Bacteriology
The use and performance of oral–throat rinses to detect pharyngeal Neisseria gonorrhoeae and Chlamydia trachomatis infections

https://doi.org/10.1016/j.diagmicrobio.2007.05.010Get rights and content

Abstract

Gonococcal and chlamydial infections in the pharynx can occur as a consequence of oral sex. Currently, diagnosis of these infections typically requires a swab specimen to be collected from the posterior pharynx. However, we assessed the diagnostic adequacy of using commercial mouthwash or water as an oral–throat rinse and subsequent testing with a nucleic acid amplification test (Gen-Probe APTIMA Combo 2 assay; Gen-Probe, San Diego, CA). Mouthwash and water samples, spiked with varying amounts of gonorrhea and chlamydia, remained positive for both organisms for up to 2 weeks after storage at room temperature and 37 °C. A clinical trial compared the test performance of oral–throat rinses to pharyngeal swabs among 561 (250 mouthwash, 311 water) gay and other men who have sex with men. Participants were also surveyed to assess the acceptability, preference, and feasibility of oral–throat rinses in a clinical setting. The prevalence of pharyngeal gonorrhea and chlamydia were 9.5% (53/556) and 1.4% (8/561), respectively. Compared with the pharyngeal swab, mouthwash oral–throat rinses had a sensitivity and specificity for the detection of gonorrhea of 72% and 99.1%, respectively, whereas water had 82% and 99.7%, respectively. Chlamydia prevalence was too low for reliable assessments of test performance. Study participants found oral–throat rinses acceptable, preferable, and feasible when compared with pharyngeal swabs. Further study is needed to investigate discordant results and improve the sensitivity of oral–throat rinses.

Introduction

Among gay and other men who have sex with men (MSM), a substantial number of Neisseria gonorrhoeae and Chlamydia trachomatis infections occur at nongenital anatomic sites (Lafferty et al., 1997, Page-Shafer et al., 2002, Sulaiman et al., 1981). Recognition and management of these infections are critical for sexually transmitted disease (STD) control and to improve the sexual health of gay and other MSM. The Centers for Disease Control and Prevention (CDC, 2006) recommends annual pharyngeal testing for gonorrhea in MSM who report performing oral sex in the preceding year. For MSM at higher risk (those who have multiple or anonymous sex partners, who have sex in conjunction with illicit drug use, who use methamphetamine, or whose sex partners participate in these activities), CDC recommends screening every 3 to 6 months.
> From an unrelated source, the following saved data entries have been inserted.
Definition set_items (v : list TransactionItem.t) (c : Context.t) : Context.t :=
  Context.mk _ (Context.write_keyring c) v (Context.phase c) (Context.counts c) (Context.problems c) (Context.start_callback c).
Definition set_phase (v : Phase) (c : Context.t) : Context.t :=
  Context.mk _ (Context.write_keyring c) (Context.items c) v (Context.counts c) (Context.problems c) (Context.start_callback c).
Definition set_counts (v : TransactionCounts.t) (c : Context.t) : Context.t :=
  Context.mk _ (Context.write_keyring c) (Context.items c) (Context.phase c) v (Context.problems c) (Context.start_callback c).
Definition set_problems (v : list string) (c : Context.t) : Context.t :=
  Context.mk _ (Context.write_keyring c) (Context.items c) (Context.phase c) (Context.counts c) v (Context.start_callback c).
Definition set_start_callback (c : Context.t) : Context.t :=
  Context.mk _ (Context.write_keyring c) (Context.items c) (Context.phase c) (Context.counts c) (Context.problems c) true.

Definition set_state (v : ExecutionState.t) (m : machine) : machine :=
  set_executor (Executor.mk (Executor.inventory (executor m)) v (Executor.journal (executor m)) (Executor.rpmdb_cookie (executor m))) m.
End setters.

#[export] Instance sys_domain : Domain FaultPoint.t SysError.t :=
  {| unarmed := FaultPoint.None; io_error := SysError.mk 7 "rpm" "" |}.
#[export] Instance inventory_domain : Domain FaultPoint.t InventoryError.t :=
  {| unarmed := FaultPoint.None; io_error m := InventoryError.Native (NativeError.NativeFailure 7 m) |}.

(** ** The native side *)

Section native.
Context `{SnapshotEnv} `{RpmLibrary} `{SerdeJson JournalEntry.t} `{ErrnoText} (pid : N).

Abbreviation native_io := (Effects.io FaultPoint.t SysError.t machine).

Definition modify_context (f : Context.t -> Context.t) : native_io unit := modify (fun m => set_context (f (context m)) m).

Definition rpm_error (symbol message : string) : SysError.t := SysError.mk 7 "rpm" symbol message.
Definition invalid_argument (component symbol message : string) : SysError.t := SysError.mk 1 component symbol message.

(** [dnfast_inventory_write_begin]; waiting for the lock of the database is one step. *)
Definition begin_inventory_write (k : keyring) (root : string) : native_io unit :=
  if negb (bool_decide (root = "/")) then raise (invalid_argument "rpmdb" "" "write root must be /")
  else if negb (effective_uid =? 0) then raise (SysError.mk 8 "rpmdb" "geteuid" "root execution required")
  else
    c ← gets context;
    match Context.write_keyring c with
    | Some _ => raise (invalid_argument "rpmdb" "" "write context already active")
    | None =>
        _ ← sync;
        modify_context (fun c => Context.mk _ (Some k) (Context.items c) (Context.phase c) (Context.counts c)
                                   (Context.problems c) (Context.start_callback c))
    end.

(** [dnfast_inventory_write_end]. *)
Definition end_write (c : Context.t) : Context.t :=
  Context.mk _ None [] (Context.phase c) (Context.counts c) [] (Context.start_callback c).
Definition end_inventory_write : native_io unit := modify_context end_write.

Definition active (message : string) : native_io unit :=
  c ← gets context;
  match Context.write_keyring c with Some _ => mret tt | None => raise (invalid_argument "rpmdb" "" message) end.

Definition take_cookie : native_io string :=
  _ ← sync;
  d ← gets database;
  cookie ← lift (rpmdb_cookie d);
  if str_is_empty cookie then raise (rpm_error "rpmdbCookie" "rpmdb cookie unavailable") else mret cookie.

(** [Context::read_locked_inventory_cached]. *)
Definition read_locked_inventory_cached (expected_cookie : option string) : native_io InventoryRead.t :=
  _ ← active "write context is not active";
  cookie ← take_cookie;
  if bool_decide (expected_cookie = Some cookie) then mret (InventoryRead.mk cookie None)
  else
    d ← gets database;
    inventory ← lift (rpmdb_inventory d None);
    mret (InventoryRead.mk cookie (Some inventory)).

(** [Context::read_locked_inventory_selected]. *)
Definition read_locked_inventory_selected (names : list string) : native_io InventoryRead.t :=
  _ ← raise_if (bool_decide (names = []) || windows2_any geb names)
        (invalid_argument "rpmdb" "" "selected inventory names are not canonical");
  _ ← active "selected read context is invalid";
  cookie ← take_cookie;
  d ← gets database;
  inventory ← lift (rpmdb_inventory d (Some names));
  mret (InventoryRead.mk cookie (Some inventory)).

(** *** Items *)

Definition mutable (c : Context.t) : bool :=
  bool_decide (Context.phase c = Preflight) && match Context.write_keyring c with Some _ => true | None => false end.

Definition append_item (item : TransactionItem.t) : native_io unit :=
  c ← gets context;
  _ ← raise_if (max_packages <=? N.of_nat (length (Context.items c)))
        (SysError.mk 3 "rpm" "transaction" "action limit exceeded");
  modify_context (set_items (Context.items c ++ [item])).

(** [retain_fd]. *)
Definition retainable (file : ArtifactFile.t) : bool :=
  ArtifactFile.regular file && (ArtifactFile.uid file =? 0) && (ArtifactFile.nlink file =? 1)
  && (N.land (ArtifactFile.mode file) 18 =? 0).

(** [dnfast_transaction_reverify]. *)
Definition reverify (k : keyring) (file : ArtifactFile.t) (expected : VerifiedPackage.t) (digest : list byte) (size : N) : bool :=
  (N.of_nat (length (ArtifactFile.content file)) =? size)
  && bool_decide (hex_decode (sha256_hex (ArtifactFile.content file)) = Some digest)
  && match keyring_verify_fd k file with Ok actual => bool_decide (actual = expected) | Err _ => false end.
(* ===== verification/RootInputs.v ===== *)
(** * The inputs of the executor ([dnfast-executor]: root_inputs.rs, input_model.rs, error.rs)

    What the planner leaves under /var/lib/dnfast/inputs for a plan: a manifest with the files
    of the repositories and of the packages, each with its digest.  The directory is a value
    that does not change while the executor holds its lock; opening and reading are steps that
    may fail. *)
From S2P Require Import Prelude.
From S2P Require Import RustStr.
From S2P Require Import RustText.
From S2P Require Import Value.
From S2P Require Import Canonical.
From S2P Require Import Documents.
From S2P Require Import Policy.
From S2P Require Import Trust.
From S2P Require Import CacheModel.
From S2P Require Import CorePlan.
From S2P Require Import SolverModel.
From S2P Require Import SolverPlan.
From S2P Require Import Snapshot.
From S2P Require Import Effects.
From S2P Require Import StateFs.
From S2P Require Import NativeTrust.
From S2P Require Import Artifact.

#[local] Open Scope N_scope.

Module ExecutorError.
Inductive t : Type :=
  | NotRoot
  | Arguments
  | PlanPath
  | UnsafeComponent
  | UnsafePlan
  | PlanTooLarge
  | Read (message : string)
  | Staging (message : string)
  | Plan (message : string)
  | Unavailable
  | Mount (message : string)
  | MountStateful (message : string)
  | Inputs (message : string).

Definition to_string (e : t) : string :=
  match e with
  | NotRoot => "dnfast executor requires EUID 0"
  | Arguments => "executor argument contract is invalid"
  | PlanPath => "plan path is not an absolute UTF-8 path"
  | UnsafeComponent => "plan path contains an unsafe component"
  | UnsafePlan => "plan descriptor is not a secure regular file"
  | PlanTooLarge => "plan exceeds the 16 MiB limit"
  | Read m => "plan descriptor could not be read: " +:+ m
  | Staging m => "root-owned staging could not be prepared: " +:+ m
  | Plan m => "proposal is not a current canonical solver plan: " +:+ m
  | Unavailable => "transaction execution is not yet available"
  | Mount m => "private root mount could not be prepared: " +:+ m
  | MountStateful m => "root mount changed after reconciliation; transaction may be stateful: " +:+ m
  | Inputs m => "root-owned transaction inputs are invalid: " +:+ m
  end.
End ExecutorError.

Definition inputs {A} (message : string) : result ExecutorError.t A := Err (ExecutorError.Inputs message).

(** A system call of this file that fails is an invalid input. *)
#[export] Instance executor_domain : Domain FaultPoint.t ExecutorError.t :=
  {| unarmed := FaultPoint.None; io_error := ExecutorError.Inputs |}.

(** ** The manifest *)

Module InputFile.
Record t : Type := mk { name : string; sha256 : string; size : N }.
#[global] Instance input_file_eq_dec : EqDecision t.
Proof. solve_decision. Defined.
End InputFile.

Module InputOrigin.
Record t : Type := mk { repomd_url : string; sha256 : string }.
#[global] Instance input_origin_eq_dec : EqDecision t.
Proof. solve_decision. Defined.
End InputOrigin.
Pharyngeal infection with gonorrhea or chlamydia is predominately asymptomatic (Bro-Jorgensen and Jensen, 1973, Jebakumar et al., 1995, Lafferty et al., 1997, Page-Shafer et al., 2002). Although pharyngeal pathology is uncommon (Metzger, 1970, Wiesner et al., 1973), there is evidence that these infections, as well as those caused by other sexually transmitted organisms as well as nonsexually transmitted organisms (Bradsha et al., 2006), can be transmitted from the pharynx to the genital tract of sex partners (Bro-Jorgensen and Jensen, 1973, Edwards and Carne, 1998, Lafferty et al., 1997, Soendjojo, 1983, Tice and Rodriguez, 1981), thereby contributing to overall STD morbidity within a community. The lack of overt clinical signs for pharyngeal infection and the public health importance of identifying and treating infected individuals require adequate laboratory tools as an aid to the diagnosis.

Traditionally, culture has been used for the detection of pharyngeal infection with gonorrhea or chlamydia. However, nucleic acid amplification tests (NAATs) may be preferable to culture for pharyngeal infection detection owing to their increased test sensitivity (Page-Shafer et al, 2002) and availability in US public and private health laboratories (Dicker et al., 2007). Previous studies have shown increased detection of pharyngeal gonorrhea using ligase chain reaction (Page-Shafer et al., 2002, Stary et al., 1997, Young et al., 2003) and chlamydia using polymerase chain reaction (Jebakumar et al., 1995) on swab specimens. Because pharyngeal specimens have not been cleared by the Food and Drug Administration (FDA) to be tested by NAATs, laboratories must verify the procedure before reporting results to clinicians for patient management (Elder et al., 1997). Only a small number of laboratories, such as the San Francisco Department of Public Health Laboratory (SFDPHL) (Klausner et al., 2002), have verified the performance of NAATs against culture for nongenital infections caused by N. gonorrhoeae and C. trachomatis. There have been some concerns regarding the potential for some NAATs to cross-react with nongonococcal Neisseria spp. and other organisms commonly found in the throat, but the pattern of cross-reaction between tests is not uniform, and there have been no such reports of cross-reactivity when using the Gen-Probe APTIMA Combo 2® assay (Gen-Probe, San Diego, CA) (Whiley et al., 2006).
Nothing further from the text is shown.